Conforme definição do Banco Central, o crédito direcionado abrange operações que são regulamentadas pelo Conselho Monetário Nacional (CMN) ou que se encontram atreladas a dotações orçamentárias. Esses recursos são prioritariamente destinados a fomentar a produção e investimentos de médio e longo prazos nos segmentos imobiliário, rural e de infraestrutura.
Entre as fontes que compõem esses recursos, destacam-se as parcelas provenientes dos depósitos à vista e da caderneta de poupança, somadas a fundos e programas de natureza pública.
Nelson Barbosa, diretor de Planejamento e Relações Institucionais do BNDES, enfatiza que o observatório permitirá uma avaliação de impactos cruciais do crédito, abrangendo desde a criação de postos de trabalho e geração de renda até a diminuição das emissões de gases de efeito estufa. Ele acrescenta que a iniciativa "promoverá um debate técnico-científico de alto nível, embasado em dados concretos".
Maria Fernanda Coelho, presidente da ABDE, ressalta a relevância da função estrutural que a plataforma desempenhará.
Segundo Coelho, "o observatório desenvolverá metodologias robustas para quantificar os efeitos econômicos, sociais e ambientais, ao mesmo tempo em que monitorará a eficácia do crédito e oferecerá suporte à tomada de decisões por parte dos formuladores de políticas e dos órgãos reguladores. Trata-se de inteligência aplicada a serviço do desenvolvimento."
Implementação do sistema
Nos 12 meses iniciais, o observatório contará com o suporte financeiro do BNDES, e há planos para que outras entidades integrantes do Sistema Nacional de Fomento (SNF) se juntem à iniciativa.

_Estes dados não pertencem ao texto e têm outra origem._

(* ===== verification/Leases.v ===== *)
(** pkg/sandpod/provision_lock.go, tombstones.go and the VM tenants of
    scheduler.go: three maps whose entries stop counting after a while. *)

From S2P Require Import Prelude GoStrings.

(** ** Provisioning claims *)

Definition provisioningTTL : Z := 8 * ns_minute.

(** [type provisionBook struct] *)
Notation provisionBook := (gmap string gotime).

(** [func (b provisionBook) reserve(key string) bool] *)
Definition reserve (now : gotime) (b : provisionBook) (key : string) : bool * provisionBook :=
  match b !! key with
  | Some at_ => if bool_decide (now - at_ < provisioningTTL)%Z then (false, b) else (true, <[key := now]> b)
  | None => (true, <[key := now]> b)
  end.

(** [func (b provisionBook) release(key string)] *)
Definition release (b : provisionBook) (key : string) : provisionBook := delete key b.

(** [func (b provisionBook) inFlight(key string) bool] *)
Definition inFlight (now : gotime) (b : provisionBook) (key : string) : bool :=
  match b !! key with
  | Some at_ => bool_decide (now - at_ < provisioningTTL)%Z
  | None => false
  end.

(** [func provisioningKey(providerType, region string) string] *)
Definition provisioningKey (providerType region : string) : string := providerType +:+ "|" +:+ region.

(** ** Tombstones *)

(** [type Tombstones struct] *)
Record Tombstones := mkTombs { tb_m : gmap string gotime; tb_ttl : Z }.

(** [func (t Tombstones) Add(id string)]; [later] is the clock of the pruning. *)
Definition TombAdd (now later : gotime) (t : Tombstones) (id : string) : Tombstones :=
  mkTombs (map_filter (λ ke : string * gotime, after later (snd ke) = false) _
             (<[id := (now + tb_ttl t)%Z]> (tb_m t))) (tb_ttl t).

(** [func (t Tombstones) Contains(id string) bool] *)
Definition TombContains (now : gotime) (t : Tombstones) (id : string) : bool * Tombstones :=
  match tb_m t !! id with
  | None => (false, t)
  | Some exp =>
      if after now exp then (false, mkTombs (delete id (tb_m t)) (tb_ttl t)) else (true, t)
  end.

(** ** The tenant of a machine that is still starting *)

Definition vmTenantTTL : Z := 30 * ns_minute.

(** [type vmTenantEntry struct] *)
Record vmTenantEntry := mkTenant { vt_tenant : string; vt_at : gotime }.

(** [func RecordVMTenant(vmID, tenant string)] *)
Definition RecordVMTenant (now : gotime) (m : gmap string vmTenantEntry) (vmID tenant : string)
    : gmap string vmTenantEntry :=
  if bool_decide (vmID = "") || bool_decide (tenant = "") then m
  else <[vmID := mkTenant tenant now]> m.

(** [func VMTenant(vmID string) (string, bool)]: a use refreshes the record. *)
Definition VMTenant (now : gotime) (m : gmap string vmTenantEntry) (vmID : string)
    : option string * gmap string vmTenantEntry :=
  match m !! vmID with
  | None => (None, m)
  | Some e =>
      if bool_decide (vmTenantTTL < now - vt_at e)%Z then (None, m)
      else (Some (vt_tenant e), <[vmID := mkTenant (vt_tenant e) now]> m)
  end.

(** ** Runs *)

Inductive book_op := BReserve (now : gotime) (key : string) | BRelease (key : string).

Definition book_step (b : provisionBook) (o : book_op) : provisionBook :=
  match o with
  | BReserve now key => snd (reserve now b key)
  | BRelease key => release b key
  end.

Definition run_book (b : provisionBook) (os : list book_op) : provisionBook := fold_left book_step os b.

Inductive tenant_op := TRecord (now : gotime) (vmID tenant : string) | TLookup (now : gotime) (vmID : string).

Definition tenant_step (m : gmap string vmTenantEntry) (o : tenant_op) : gmap string vmTenantEntry :=
  match o with
  | TRecord now vmID tenant => RecordVMTenant now m vmID tenant
  | TLookup now vmID => snd (VMTenant now m vmID)
  end.

(** A claim stands while nobody releases it and every later attempt comes
    within its lifetime. *)
Lemma claim_stands t key os : ∀ b,
  b !! key = Some t →
  (∀ o, o ∈ os → o ≠ BRelease key) →
  (∀ now, BReserve now key ∈ os → (now - t < provisioningTTL)%Z) →
  run_book b os !! key = Some t.
Proof.
  induction os as [|o os IH]; intros b Hb Hrel Htime; [done|].
  change (run_book b (o :: os)) with (run_book (book_step b o) os).
  apply IH; [|intros o' Ho'; apply Hrel; by right|intros n Hn; apply Htime; by right].
  destruct o as [now k|k]; simpl.
  - unfold reserve. destruct (decide (k = key)) as [->|Hk].
    + rewrite Hb, bool_decide_eq_true_2; [done|]. apply Htime. by left.
    + destruct (b !! k); [case_bool_decide; [done|]|]; simpl; by rewrite lookup_insert_ne.
  - unfold release. rewrite lookup_delete_ne; [done|]. intros ->. by apply (Hrel (BRelease key)); [left|].
Qed.

(** ** Properties *)

(** one machine at a time. Once a claim on a provider and region is granted
    at [t], whatever else is claimed or released, every further claim on it made
    less than eight minutes after [t] and before a release is refused, and the
    claim shows as in flight; after a release, or eight minutes, the next claim
    is granted. Claims on different keys do not interfere. *)
Theorem reserve_exclusive (b b1 : provisionBook) (t now : gotime) (key : string) (os : list book_op) :
  reserve t b key = (true, b1) →
  (∀ o, o ∈ os → o ≠ BRelease key) →
  (∀ n, BReserve n key ∈ os → (n - t < provisioningTTL)%Z) →
  let b2 := run_book b1 os in
  ((now - t < provisioningTTL)%Z → fst (reserve now b2 key) = false ∧ inFlight now b2 key = true) ∧
  ((provisioningTTL ≤ now - t)%Z → fst (reserve now b2 key) = true ∧ inFlight now b2 key = false) ∧
  fst (reserve now (release b2 key) key) = true ∧
  (∀ key', key' ≠ key → fst (reserve now b1 key') = fst (reserve now b key')).
Proof.
  intros Hres Hrel Htime b2.
  assert (Hb1 : b1 = <[key := t]> b).
  { unfold reserve in Hres. destruct (b !! key); [case_bool_decide; [done|]|]; by injection Hres. }
  assert (H : b2 !! key = Some t).
  { apply claim_stands; [by rewrite Hb1, lookup_insert_eq|done|done]. }
  unfold inFlight, reserve. rewrite H. split_and!.
  - intros Ht. by rewrite bool_decide_eq_true_2.
  - intros Ht. by rewrite bool_decide_eq_false_2 by lia.
  - unfold release. by rewrite lookup_delete_eq.
  - intros key' Hne. rewrite Hb1, lookup_insert_ne by done.
    destruct (b !! key'); [by case_bool_decide|done].
Qed.

(** A deleted worker stays deleted for the grace window, then is forgotten. *)
Lemma tombstone_window now later now' t id :
  (later ≤ now + tb_ttl t)%Z →
  fst (TombContains now' (TombAdd now later t id) id) = negb (after now' (now + tb_ttl t)).
Proof.
  intros Hl. unfold TombContains, TombAdd. simpl.
  assert (E : map_filter (λ ke : string * gotime, after later ke.2 = false) _
                (<[id:=(now + tb_ttl t)%Z]> (tb_m t)) !! id = Some (now + tb_ttl t)%Z).
  { apply map_lookup_filter_Some. rewrite lookup_insert_eq. split; [done|]. simpl.
    unfold after. by rewrite bool_decide_eq_false_2 by lia. }
  rewrite E. by destruct (after now' _).
Qed.

(** A machine's tenant is the one that was recorded for it, and asking often
    enough keeps it. *)
Lemma tenant_kept now now' m vmID tenant :
  vmID ≠ "" → tenant ≠ "" → (now' - now ≤ vmTenantTTL)%Z →
  fst (VMTenant now' (RecordVMTenant now m vmID tenant) vmID) = Some tenant ∧
  snd (VMTenant now' (RecordVMTenant now m vmID tenant) vmID) !! vmID = Some (mkTenant tenant now').
Proof.
  intros Hv Ht Hn. unfold VMTenant, RecordVMTenant.
  rewrite !bool_decide_eq_false_2 by done. simpl. rewrite lookup_insert_eq. simpl.
  rewrite bool_decide_eq_false_2 by lia. simpl. by rewrite lookup_insert_eq.
Qed.
Lemma demo_run : ∃ y, reach demo_decode demo_sys y ∧ y_log y = [("a", 100 * ns_second); ("a", 200 * ns_second)]%Z.
Proof.
  destruct (demo_two (100 * ns_second) (200 * ns_second)) as (y1 & y2 & H1 & _ & _ & H2 & Hl & _);
    [vm_compute; discriminate..|decided|decided|]. exists y2. split; [by eapply reach_trans|exact Hl].
Qed.

Lemma deliveries_spaced_witness :
  ∃ y, reach demo_decode demo_sys y ∧ length (y_log y) = 2 ∧
    ∀ n m, y_log y !! 0 = Some ("a", n) → y_log y !! 1 = Some ("a", m) →
      (n + ResumeStaleAfter ≤ m ∨ m + ResumeStaleAfter ≤ n)%Z.
Proof.
  destruct demo_run as (y & Hr & Hl). exists y. split; [exact Hr|]. split; [rewrite Hl; reflexivity|].
  intros n m Hn Hm.
  exact (deliveries_spaced demo_decode demo_sys y demo_at_rest Hr 0 1 "a" n m (Nat.lt_0_succ 0) Hn Hm).
Defined.
Lemma resume_law w ident id secs : keyed w →
  let '(x, w') := e2b_ResumeSandbox w ident id secs in
  touches keyed record visible w ident id w' ∧ same_sight visible w ident w' ∧ seen visible w ident id x.
Proof.
  intros Hk. unfold e2b_ResumeSandbox.
  destruct (sb_Get (ew_ss w) id) as [sb|] eqn:E; [|split; [by apply touches_still|done]].
  destruct (negb (owns ident sb) || is_direct sb) eqn:Ho; [split; [by apply touches_still|done]|]. simpl_bool.
  assert (Hv : visible w ident id) by (by exists sb).
  pose proof (pod_tamed w sb "start" id) as Ht. destruct (poderPodAction w sb "start") as [[|] w1]; simpl negb.
  2: { split_and!; [by apply tamed_touches|by eapply tamed_sight|done]. }
  set (w2 := ew_update w1 id (set_state StateRunning)).
  assert (Ht2 : tamed id w w2) by (etransitivity; [exact Ht|by apply tamed_update]).
  set (w3 := if bool_decide (0 < secs)%Z then _ else w2).
  assert (Ht3 : tamed id w w3).
  { unfold w3. case_bool_decide; [|done]. unfold e2b_SetTimeout. destruct (sb_Get (ew_ss w2) id); [|done].
    destruct (owns ident s); [|done]. simpl. etransitivity; [exact Ht2|by apply tamed_update]. }
  pose proof (tamed_keyed _ _ _ Ht3 Hk) as Hk3. unfold sb_Get. destruct (ew_ss w3 !! id) as [sb3|] eqn:E3.
  2: { split_and!; [by apply tamed_touches|by eapply tamed_sight|done]. }
  pose proof (detail_tamed w3 sb3) as Hd. destruct (detailFromInfo w3 sb3) as [x w4].
  rewrite (Hk3 id sb3 E3) in Hd. destruct Hd as (Ht4 & Hid). assert (Ht5 : tamed id w w4) by (by transitivity w3).
  split_and!; [by apply tamed_touches|by eapply tamed_sight|]. by intros ? [= <-].
Qed.

Lemma metrics_law w ident id : isSome (e2b_GetMetrics w ident id) = true ↔ visible w ident id.
Proof.
  unfold e2b_GetMetrics. rewrite visible_get. destruct (sb_Get (ew_ss w) id) as [sb|]; [|done]. by destruct (owns ident sb).
Qed.

#[local] Instance backend_laws : SandboxBackendLaws (H := e2bSandboxBackend) keyed record visible.
Proof.
  split; [exact get_law|exact list_law|exact kill_law|exact timeout_law|exact pause_law|exact resume_law|].
  intros w ident id _. apply metrics_law.
Qed.

(** ** Isolation *)

(** The sandboxes an answer names or is forwarded to. *)
Definition answer_names (a : outcome + cp_answer M) : list string :=
  match a with
  | inl o => match reaches o with Some (_, s) => [s] | None => [] end
  | inr a => mentions a
  end.

(** What a create may rely on: nobody else moves the stores, its random name is new,
    and a peer reports the record it was asked to make. *)
Definition fair_create (w : ew) : Prop :=
  let name := "e2b" +:+ de_rand d in
  quiet (de_create d) ∧ record w name = None ∧
  ∀ peer sb, ce_peer (de_create d) peer = Ok (Some sb) → sb_name sb = name.

Lemma create_confined w ident admin req : fair_create w → keyed w →
  let '(r, w') := e2b_CreateSandbox w ident admin req in
  (∀ id, id ≠ "e2b" +:+ de_rand d → record w' id = record w id) ∧
  ∀ x, r = inl x → sd_id x = "e2b" +:+ de_rand d.
Proof.
  intros (Hq & Hnew & Hpeer) Hk. unfold e2b_CreateSandbox. set (name := "e2b" +:+ de_rand d) in *.
  set (c0 := mkCW _ _ _ _). set (rq := e2b_create_request req). assert (Hname : cs_name rq = name).
  { unfold rq, e2b_create_request. by destruct (e2bSubstrate _) as [[? ?] ?]. }
  pose proof (create_only (de_create d) c0 rq "" ident (Some e2b_admission) (e2b_requester ident admin req) Hq) as Hc.
  destruct (runSandboxCreate _ c0 rq _ _ _ _) as [[r j] c]. rewrite Hname in Hc. destruct Hc as ((Hkc & Hother) & Hrep).
  set (w1 := mkEW _ (cw_ss c) _ _ _ _ _ _).
  assert (Hrec : ∀ id, id ≠ name → record w1 id = record w id) by exact Hother. assert (Hk1 : keyed w1) by (by apply Hkc).
  destruct r as [sb|e]; [|destruct e as [?|[]|?|?|?|?|?]; by split].
  set (p := if bool_decide _ || bool_decide _ then _ else _).
  assert (Hp : tamed name w1 p.2 ∧ ∀ sb', p.1 = Some sb' → sb_name sb' = name).
  { unfold p. destruct (bool_decide _ || bool_decide _).
    - set (w2 := ew_update w1 name _). assert (Ht : tamed name w1 w2) by (by apply tamed_update). split; [exact Ht|].
      intros sb' Hs. by apply (tamed_keyed _ _ _ Ht Hk1).
    - split; [done|]. intros sb' E. simpl in E. subst sb. destruct (Hrep sb' eq_refl) as [Hs|(peer & Hs)]; [by apply Hk1|by eapply Hpeer]. }
  clearbody p. destruct p as [[sb'|] w2]; destruct Hp as (Ht & Hn).
  - specialize (Hn sb' eq_refl). pose proof (detail_tamed w2 sb') as Hd. destruct (detailFromInfo w2 sb') as [x w3].
    rewrite Hn in Hd. destruct Hd as (Ht3 & Hid). split; [|by intros ? [= <-]]. intros id Hne. rewrite <- (Hrec id Hne).
    apply (tamed_other name); [|done]. by transitivity w2.
  - split; [|done]. intros id Hne. rewrite <- (Hrec id Hne).
    by apply (tamed_other name).
Qed.

(** Whoever a request comes in as, the record of a sandbox that is not theirs is
    left alone and the answer does not name it. *)
Lemma control_keeps w c ident admin tenant id : fair_create w → keyed w → ¬ visible w ident id → is_Some (record w id) →
  let '(a, w') := control_plane w (to_control c ident admin tenant) in
  record w' id = record w id ∧ id ∉ mentions a.
Proof.
  intros Hf Hk Hv (sb & Hsb). set (r := to_control c ident admin tenant).
  assert (Hi : ident = cp_ident r) by done. clearbody r. subst ident.
  destruct (creates r) eqn:Hc.
  - unfold control_plane. destruct (bool_decide _); [by split; [|set_solver]|].
    unfold creates in Hc. apply andb_true_iff in Hc as (Hm & Hp). rewrite Hp. unfold handleSandboxes. rewrite Hm. destruct (cp_new r) as [req|]; [|by split; [|set_solver]].
    set (rq := mkNewSandbox _ _ _ _).
    pose proof (create_confined w (cp_ident r) (cp_admin r) rq Hf Hk) as Hcc. simpl CreateSandbox.
    destruct (e2b_CreateSandbox w (cp_ident r) (cp_admin r) rq) as [out w']. destruct Hcc as (Ho & Hx).
    assert (Hne : id ≠ "e2b" +:+ de_rand d) by (intros ->; destruct Hf as (_ & Hn & _); congruence).
    destruct out as [x|[]]; (split; [by apply Ho|]); simpl; try set_solver.
  - pose proof (control_plane_confined keyed record visible w r Hk Hc) as ((i & (_ & Ht)) & Hm).
    destruct (control_plane w r) as [a w']. simpl in *. split; [apply Ht; by right|]. intros Hin. by apply Hv, Hm.
Qed.

(** The one way around the gate: a request whose host or E2b-Sandbox-Id header spells the
    placeholder debug_sandbox_id, from somebody who has not exactly one sandbox for the
    resolver to find, to an envd or code path; its X-Sandbox-ID header says where to. *)
Definition slips_by (w : ew) (limit : option rateLimiter) (r : E2BReq) (who : E2BIdentity) (id : string) : Prop :=
  let cfg := newE2BGateway w limit r in
  throttled cfg who = false ∧ health_probe cfg r = false ∧ isEnvdPath (eq_path r) || code_path r = true ∧
  spelled cfg r = "debug_sandbox_id" ∧ resolveSingleSandbox w (ei_name who) = "" ∧ h_get (eq_header r) "X-Sandbox-ID" = id.

Lemma slips_nameless w limit r who id : id ≠ "" →
  slips_by w limit r who id ↔
  let cfg := newE2BGateway w limit r in
  throttled cfg who = false ∧ health_probe cfg r = false ∧ isEnvdPath (eq_path r) || code_path r = true ∧
  nameless cfg r (ei_name who) ∧ h_get (eq_header r) "X-Sandbox-ID" = id.
Proof.
  intros Hne. unfold slips_by. cbv zeta. split.
  - intros (? & ? & ? & Hsp & Hr & ?). split_and!; try done. unfold nameless, resolved, target_sandbox. by rewrite Hsp.
  - intros (? & ? & ? & Hn & Hx). assert (Hsp := nameless_header _ _ _ Hn ltac:(congruence)). split_and!; try done.
    revert Hn. unfold nameless, resolved, target_sandbox. by rewrite Hsp.
Qed.

(** C7: Isolation of tenants. A request with a key that authenticates as somebody
    changes no sandbox record that belongs to somebody else, and its answer names such a
    sandbox, or hands the request to it, in one case and in that one exactly: it goes to
    an envd or code path, spells the placeholder debug_sandbox_id where the sandbox is
    named, its caller has not exactly one sandbox, and its X-Sandbox-ID header names the
    other tenant's, which no check sees. Records are filed under their own names; of a
    create, [fair_create] holds. *)
Theorem e2b_isolation (w : ew) (limit : option rateLimiter) (c : E2BCall) (who : E2BIdentity) (id : string) (sb : SandboxInfo) :
  fair_create w → keyed w →
  authenticate_key (newE2BGateway w limit (er_req c)) (request_key (er_req c)) = Some who → ei_name who ≠ "" →
  record w id = Some sb → id ≠ "" → sb_owner sb ≠ "" → sb_owner sb ≠ ei_name who →
  let '(a, w') := e2b_serve w limit c in
  record w' id = Some sb ∧ (id ∈ answer_names a ↔ slips_by w limit (er_req c) who id).
Proof.
  intros Hf Hk Ha Hwho Hid Hne Ho1 Ho2. pose proof (slips_nameless w limit (er_req c) who id Hne) as Hiff.
  cbv zeta in Hiff. unfold e2b_serve. set (cfg := newE2BGateway w limit (er_req c)) in *.
  assert (Hadm : letThrough cfg (er_req c) = inl who) by (unfold letThrough; by rewrite Ha).
  assert (Hown : ¬ granted cfg (ei_name who) id).
  { intros Hg. specialize (Hg _ eq_refl). unfold authorizeSandbox, sb_Get in Hg. unfold record in Hid. rewrite Hid in Hg.
    unfold owns in Hg. by rewrite !bool_decide_eq_false_2 in Hg. }
  set (slip := slips_by w limit (er_req c) who id) in *.
  assert (Hslip : slip → reaches (Handler cfg (er_req c)) = Some (ei_name who, id)).
  { intros (Ht & Hh & Hp & Hn & <-)%Hiff. rewrite (header_unasked _ _ who) by done. by case_match. }
  assert (Hout : id ∈ answer_names (inl (Handler cfg (er_req c))) → slip).
  { simpl. destruct (reaches _) as [[i s]|] eqn:Hr; [|by intros ?%elem_of_nil]. intros ->%list_elem_of_singleton.
    destruct (reach_admitted cfg _ _ _ Hr) as (id' & Hadm' & Hthr & _ & Hreach & Hby). rewrite Hadm in Hadm'.
    injection Hadm' as <-. destruct Hby as [(_ & _ & ?)|(Hn & Hx & Ho)]; [done|].
    destruct (reach_data _ _ _ _ _ Hadm Hthr Ho) as (Hh & Hp). by apply Hiff. }
  destruct (Handler cfg (er_req c)) as [|??|???|??|??|ident admin tenant] eqn:Hh;
    try (split; [done|split; [exact Hout|]]; intros Hs; specialize (Hslip Hs); simpl in Hslip |- *; simplify_eq; set_solver).
  destruct (control_admitted cfg _ _ _ _ Hh) as (id' & Hadm' & _ & _ & -> & _ & _). rewrite Hadm in Hadm'.
  injection Hadm' as <-.
  pose proof (control_keeps w c (ei_name who) admin tenant id Hf Hk) as Hck. destruct (control_plane _ _) as [a w'].
  destruct Hck as [Hr Hm]; [intros (y & Hy & Hoy); apply Hown; intros f [= <-]; unfold authorizeSandbox, sb_Get; by rewrite Hy|by exists sb|].
  split; [congruence|]. split; [done|]. intros Hs. by specialize (Hslip Hs).
Qed.

(** Who a key is: with authentication on and no host resolver, a key that comes in
    is a credential of the server, or the envd token of a recorded sandbox, and
    then it is that sandbox's owner and no administrator. *)
Lemma e2b_key_sources w limit r key who : authDisabled (de_cfg d) = false → de_host_keys d = None →
  authenticate_key (newE2BGateway w limit r) key = Some who →
  key ≠ "" ∧
  ((∃ id, credential (de_hash d) (de_cfg d) (de_store d) key id ∧ who = mkE2BIdentity (id_name id) "" (IsAdmin id)) ∨
   (∃ sb, sb ∈ sb_List (ew_ss w) ∧ envd_label sb = key ∧ who = mkE2BIdentity (sb_owner sb) "" false)).
Proof.
  intros Hd Hh. unfold authenticate_key, newE2BGateway, authz, authenticator. simpl. rewrite Hh, Hd.
  case_bool_decide as Hk; [done|]. destruct (resolveToken _ _ _ key) as [[id|] cfg'] eqn:Hr; simpl.
  - intros [= <-]. split; [done|]. left. exists id. split; [by eapply resolveToken_Some|done].
  - unfold envdTokenIdentity. destruct (find_first _ _) as [sb|] eqn:Hf; [|done]. simpl. intros [= <-]. split; [done|].
    right. exists sb. apply find_first_Some in Hf as (Hin & Hp). simpl_bool. done.
Qed.

(** Nobody at all. When ports are public, a request without a key whose host names a
    sandbox that does not exist is served by the control plane under the empty
    identity, which owns every record: it can read any sandbox, with its envd
    token, and kill it. *)
Lemma anonymous_reads_every_token w limit c port id victim sb :
  authDisabled (de_cfg d) = false → de_host_keys d = None → de_getenv d "SANDRPOD_E2B_PRIVATE_PORTS" = "" →
  request_key (er_req c) = "" → eq_method (er_req c) = "GET" → h_get (eq_header (er_req c)) "E2b-Sandbox-Port" = "" →
  envd_host (de_domain d) (hostOnly (eq_host (er_req c))) = Some (port, id) → port ≠ "49999" → (0 < host_port port)%Z →
  id ≠ "debug_sandbox_id" → id ≠ "" → record w id = None →
  eq_path (er_req c) = "/sandboxes/" +:+ victim → cut slash victim = None → victim ≠ "" →
  clean_path ("/sandboxes/" +:+ victim) = "/sandboxes/" +:+ victim →
  record w victim = Some sb → envd_label sb ≠ "" → keyed w →
  ∃ x w', e2b_serve w limit c = (inr (CDetail 200 x), w') ∧ sd_id x = victim ∧ sd_envd_token x = envd_label sb.
Proof.
  intros Hd Hhk Hpriv Hkey Hm Hsp Hhost Hport Hpos Hdbg Hid Hnone Hpath Hcut Hvne Hclean Hv Htok Hk.
  set (cfg := newE2BGateway w limit (er_req c)). set (r := er_req c) in *.
  assert (Hnamed : named_by_host cfg r = (id, false, host_port port)).
  { unfold named_by_host. simpl. rewrite Hhost. by rewrite bool_decide_eq_false_2. }
  assert (Htarget : target_sandbox cfg r = id).
  { unfold target_sandbox, spelled. cbv zeta. rewrite Hnamed. simpl. rewrite (bool_decide_eq_false_2 (id = "")) by done.
    by rewrite (bool_decide_eq_false_2 (id = "debug_sandbox_id")). }
  assert (Hh : Handler cfg r = ToControl "" false "").
  { apply anonymous_falls_through; [done|..].
    - unfold authenticate_key. simpl. unfold authz, authenticator. by rewrite Hhk, Hd.
    - unfold public_port. rewrite Hnamed. simpl. rewrite Hpriv. unfold isEnvdPath, code_ctx_path. rewrite Hpath.
      rewrite (bool_decide_eq_true_2 (id ≠ "")), (bool_decide_eq_true_2 (0 < _)%Z) by done. reflexivity.
    - by rewrite Hpath.
    - unfold throttled, cfg. simpl. unfold throttle. by destruct limit.
    - right. intros s ->. rewrite Htarget. unfold resolved. rewrite bool_decide_eq_false_2 by done.
      unfold record in Hnone. unfold unauthorized, forwarded, cfg. simpl.
      unfold authorizeSandbox, forwardE2B, portProxy, toolboxTarget, sb_Get. rewrite Hnone. split_and!; [done|..].
      + destruct (de_node_for d); [|done]. by destruct (bool_decide _ || bool_decide _).
      + intros f [= <-]. by rewrite Hnone. }
  unfold e2b_serve. fold r cfg. rewrite Hh. unfold control_plane. simpl cp_path. fold r. rewrite Hpath.
  rewrite bool_decide_eq_false_2 by (intros E; by apply E). rewrite !bool_decide_eq_false_2 by done.
  assert (Hp : has_prefix ("/sandboxes/" +:+ victim) "/sandboxes/" = true) by (apply has_prefix_spec; by eexists).
  rewrite Hp. simpl. unfold handleSandboxByID. simpl cp_path. fold r. rewrite Hpath.
  assert (Ht : trim_prefix ("/sandboxes/" +:+ victim) "/sandboxes/" = victim).
  { unfold trim_prefix. rewrite Hp. apply drop_prefix_app. }
  rewrite Ht, bool_decide_eq_false_2 by done. rewrite Hcut. unfold sandbox_action. simpl cp_method. fold r.
  rewrite Hm. simpl. unfold e2b_GetSandbox, sb_Get. unfold record in Hv. rewrite Hv. simpl.
  unfold detailFromInfo, envdToken. rewrite bool_decide_eq_true_2 by done. eexists _, _. split; [done|].
  split; [by apply Hk|done].
Qed.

A concepção da plataforma ocorrerá durante o primeiro ano, fruto de uma colaboração entre a ABDE e uma instituição de ensino superior ainda a ser selecionada. Esta última será responsável por fornecer o respaldo técnico-científico necessário para a curadoria de dados e a elaboração das metodologias. A expectativa é que a formalização dessa parceria aconteça em maio de 2026, com o início das atividades técnicas nos meses subsequentes.
As primeiras divulgações de informações e análises estão programadas para serem realizadas ainda no ano de 2026.